Brauerei Göller: Senkrechtstart mit Bierkalender

Regionalität, Spaß-Events und Craftbier-Initiative: Ein junges Team aus den drei unterfränkischen Brüdern Fritz, Max und Felix Göller beweist, wie eine mehr als 500 Jahre alte Traditionsbrauerei mit neuen Ideen und kreativen Suden auf Erfolgskurs fahren kann. Ein Portrait.

Die Göllers.

Das Frankenland gilt als das Bier-Eldorado schlechthin. In keiner anderen deutschen Region gibt es mit rund 300 Betrieben so viele Brauereien wie im Nordosten des Freistaats Bayern. Eine der ältesten Braustätten finden Gerstensaftfans im unterfränkischen Zeil am Main, zwischen Schweinfurt und Bamberg gelegen. Hier, wo im 17. Jahrhundert noch Hexen verbrannt wurden und sich romantische Gassen mit Kopfsteinpflaster an alten Fachwerkhäusern vorbeischlängeln, befindet sich direkt in der Altstadt die mehr als 500 Jahre alte Brauerei Göller. Nach langer Familientradition leitet heute eine neue Generation das Unternehmen und überrascht immer wieder mit unkonventionellen Ideen. „Unsere Eltern haben uns einen erfolgreichen Betrieb überlassen“, sagt der 30-jährige Max Göller, „trotzdem haben wir vieles noch verbessert und verändert um die Weichen in die Zukunft zu stellen.“

So haben die Geschwister zunächst das Sudhaus weiter modernisiert, das Sortiment mit Kreativ-Bieren aufgefüllt sowie die urige Brauereigaststätte „Zum Hirschen“, einschließlich Biergarten für 400 Gäste, nach langjähriger Verpachtung wieder in Eigenregie übernommen. Auch den Ausstoß konnte das Nachfolgeteam auf 50.000 Hektoliter Bier und 10.000 Hektoliter alkoholfreie Getränke steigern. Den drei Brüdern, die früher schon in den Schulferien ihrem Vater in der Brauerei geholfen haben, war schon im Jugendalter klar, dass sie irgendwann gemeinsam das Familienunternehmen leiten wollen. So hat jeder den passenden Ausbildungsweg eingeschlagen, um ein optimales Team zu bilden. Der älteste Sohn Fritz übernahm als Diplom-Braumeister die Verantwortung für die Produktion und leitet mit Felix den technischen Bereich der Braustätte, Max ist für Verkauf und Vertrieb sowie für die Traditionsgaststätte verantwortlich. „Wir haben den Betrieb in allen Kompetenzfeldern so aufgestellt, wie wir ihn uns immer vorgestellt haben“, bekräftigt der 32-jährige Fritz Göller.
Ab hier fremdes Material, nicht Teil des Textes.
Definition remove (event : Z) (q : EventQueue) : res EventQueue :=
  match eqHead q with
  | None => panic "event not found!"
  | Some t =>
      n ← getNode event (nodes q);
      assert_ (queue (data n)) "event->queue == this" ;;
      tn ← getNode t (nodes q);
      if Event.eqb (data tn) (data n) then
        '(hd, h) ← removeItem event t (nodes q); Ok (set_list h hd q)
      else
        '(prev, curr) ← findBin (size (nodes q)) (data n) t (nextBin tn) (nodes q);
        match curr with
        | None => panic "event not found!"
        | Some c =>
            cn ← getNode c (nodes q);
            if negb (Event.eqb (data cn) (data n)) then panic "event not found!" else
            '(o, h) ← removeItem event c (nodes q);
            Ok (set_nodes (alter (setNextBin o) prev h) q)
        end
  end.

(** The first half of [serviceOne]. *)
Definition pop (q : EventQueue) : res (Z * EventQueue) :=
  e ← or_abort OutOfBounds (eqHead q);
  n ← getNode e (nodes q);
  match nextInBin n with
  | Some x => Ok (e, set_list (alter (setNextBin (nextBin n)) x (nodes q)) (Some x) q)
  | None => Ok (e, set_list (nodes q) (nextBin n) q)
  end.

#[export] Instance linked : EventList EventQueue := {
  lookupEv q e := data <$> nodes q !! e;
  updateEv e f q := set_nodes (alter (fun n => mkNode (nextBin n) (nextInBin n) (f (data n))) e (nodes q)) q;
  createEv e d q := set_nodes (<[e := mkNode None None d]> (nodes q)) q;
  deleteEv e q := set_nodes (delete e (nodes q)) q;
  insertEv := insert;
  removeEv := remove;
  popEv := pop;
  headEv := eqHead;
  getCurTick := _curTick;
  setCurTick t q := mkQueue (nodes q) (eqHead q) t (eqAsync q);
  async_queue := eqAsync;
  set_async l q := mkQueue (nodes q) (eqHead q) (_curTick q) l
}.

(** The constructor of a queue. *)
Definition init : EventQueue := mkQueue ∅ None 0 [].
Definition replaceHead (s : option Z) (q : EventQueue) : option Z * EventQueue :=
  (eqHead q, set_list (nodes q) s q).
Definition checkpointReschedule (e : Z) (q : EventQueue) : res EventQueue :=
  d ← getEv e q; if Event.scheduled d then insert e q else Ok q.

(** [debugVerify]: the inner loop down a bin, the outer one over the bins. *)
Record Verify := mkVerify { vTime : Z; vPriority : Z; vSeen : list Z }.
Fixpoint verifyBin (fuel : nat) (o : option Z) (v : Verify) (h : Heap) : res (option Verify) :=
  match o with
  | None => Ok (Some v)
  | Some x =>
      n ← getNode x h;
      if when (data n) <? vTime v then Ok None
      else if (when (data n) =? vTime v) && (priority (data n) <? vPriority v) then Ok None
      else if existsb (Z.eqb x) (vSeen v) then Ok None
      else match fuel with
           | O => Abort OutOfBounds
           | S fuel => verifyBin fuel (nextInBin n) (mkVerify (when (data n)) (priority (data n)) (x :: vSeen v)) h
           end
  end.
Fixpoint verifyBins (fuel : nat) (o : option Z) (v : Verify) (h : Heap) : res bool :=
  match o with
  | None => Ok true
  | Some x =>
      r ← verifyBin (size h) o v h;
      match r with
      | None => Ok false
      | Some v => n ← getNode x h;
                  match fuel with O => Abort OutOfBounds | S fuel => verifyBins fuel (nextBin n) v h end
      end
  end.
Definition debugVerify (q : EventQueue) : res bool := verifyBins (size (nodes q)) (eqHead q) (mkVerify 0 0 []) (nodes q).
End LinkedQueue.

(** ** The specification: the events in order of execution *)

Record EventSeq := mkSeq {
  table : gmap Z EvData;
  pending : list Z;
  seqTick : Z;
  seqAsync : list Z
}.

Module SortedQueue.
Definition set_table t s := mkSeq t (pending s) (seqTick s) (seqAsync s).
Definition set_pending l s := mkSeq (table s) l (seqTick s) (seqAsync s).

(** Behind the earlier events, before those of the same time and priority. *)
Fixpoint place (t : gmap Z EvData) (e : Z) (d : EvData) (l : list Z) : list Z :=
  match l with
  | [] => [e]
  | x :: l' => if match t !! x with Some dx => Event.ltb dx d | None => false end
               then x :: place t e d l' else e :: l
  end.
Definition insert (e : Z) (s : EventSeq) : res EventSeq :=
  d ← or_abort OutOfBounds (table s !! e); Ok (set_pending (place (table s) e d (pending s)) s).
Definition remove (e : Z) (s : EventSeq) : res EventSeq :=
  if bool_decide (e ∈ pending s) then Ok (set_pending (filter (fun x => x <> e) (pending s)) s)
  else panic "event not found!".
Definition pop (s : EventSeq) : res (Z * EventSeq) :=
  match pending s with [] => Abort OutOfBounds | e :: l => Ok (e, set_pending l s) end.

#[export] Instance sorted : EventList EventSeq := {
  lookupEv s e := table s !! e;
  updateEv e f s := set_table (alter f e (table s)) s;
  createEv e d s := set_table (<[e := d]> (table s)) s;
  deleteEv e s := set_table (delete e (table s)) s;
  insertEv := insert;
  removeEv := remove;
  popEv := pop;
  headEv s := List.hd_error (pending s);
  getCurTick := seqTick;
  setCurTick t s := mkSeq (table s) (pending s) t (seqAsync s);
  async_queue := seqAsync;
  set_async l s := mkSeq (table s) (pending s) (seqTick s) l
}.
Definition init : EventSeq := mkSeq ∅ [] 0 [].
End SortedQueue.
Bis die Brauerei zu dem wurde, was sie heute ist, musste der Betrieb im Laufe seiner Geschichte viele Turbulenzen durchstehen. Im Jahr 1514 wurde der „Alten Freyung“, wie das Gelände der Brauerei heißt, das Brau- und Schankrecht vom Erzbistum Bamberg verliehen. In den heutigen Familienbesitz kam die Braustätte erst fast 400 Jahre später, nachdem sie Joseph Göller mit seiner Frau Magarete im Jahre 1908 erwarb. Damals lag das Hauptgewicht der Bierproduktion auf der hauseigenen Gaststätte und ihrem Biergarten. 1949 übernahm den Betrieb Josephs Göllers Sohn Franz-Josef, der 1976 als Deutschlands bester Brauer ausgezeichnet wurde. 2013 wiederholte Sohn Felix diesen Erfolg.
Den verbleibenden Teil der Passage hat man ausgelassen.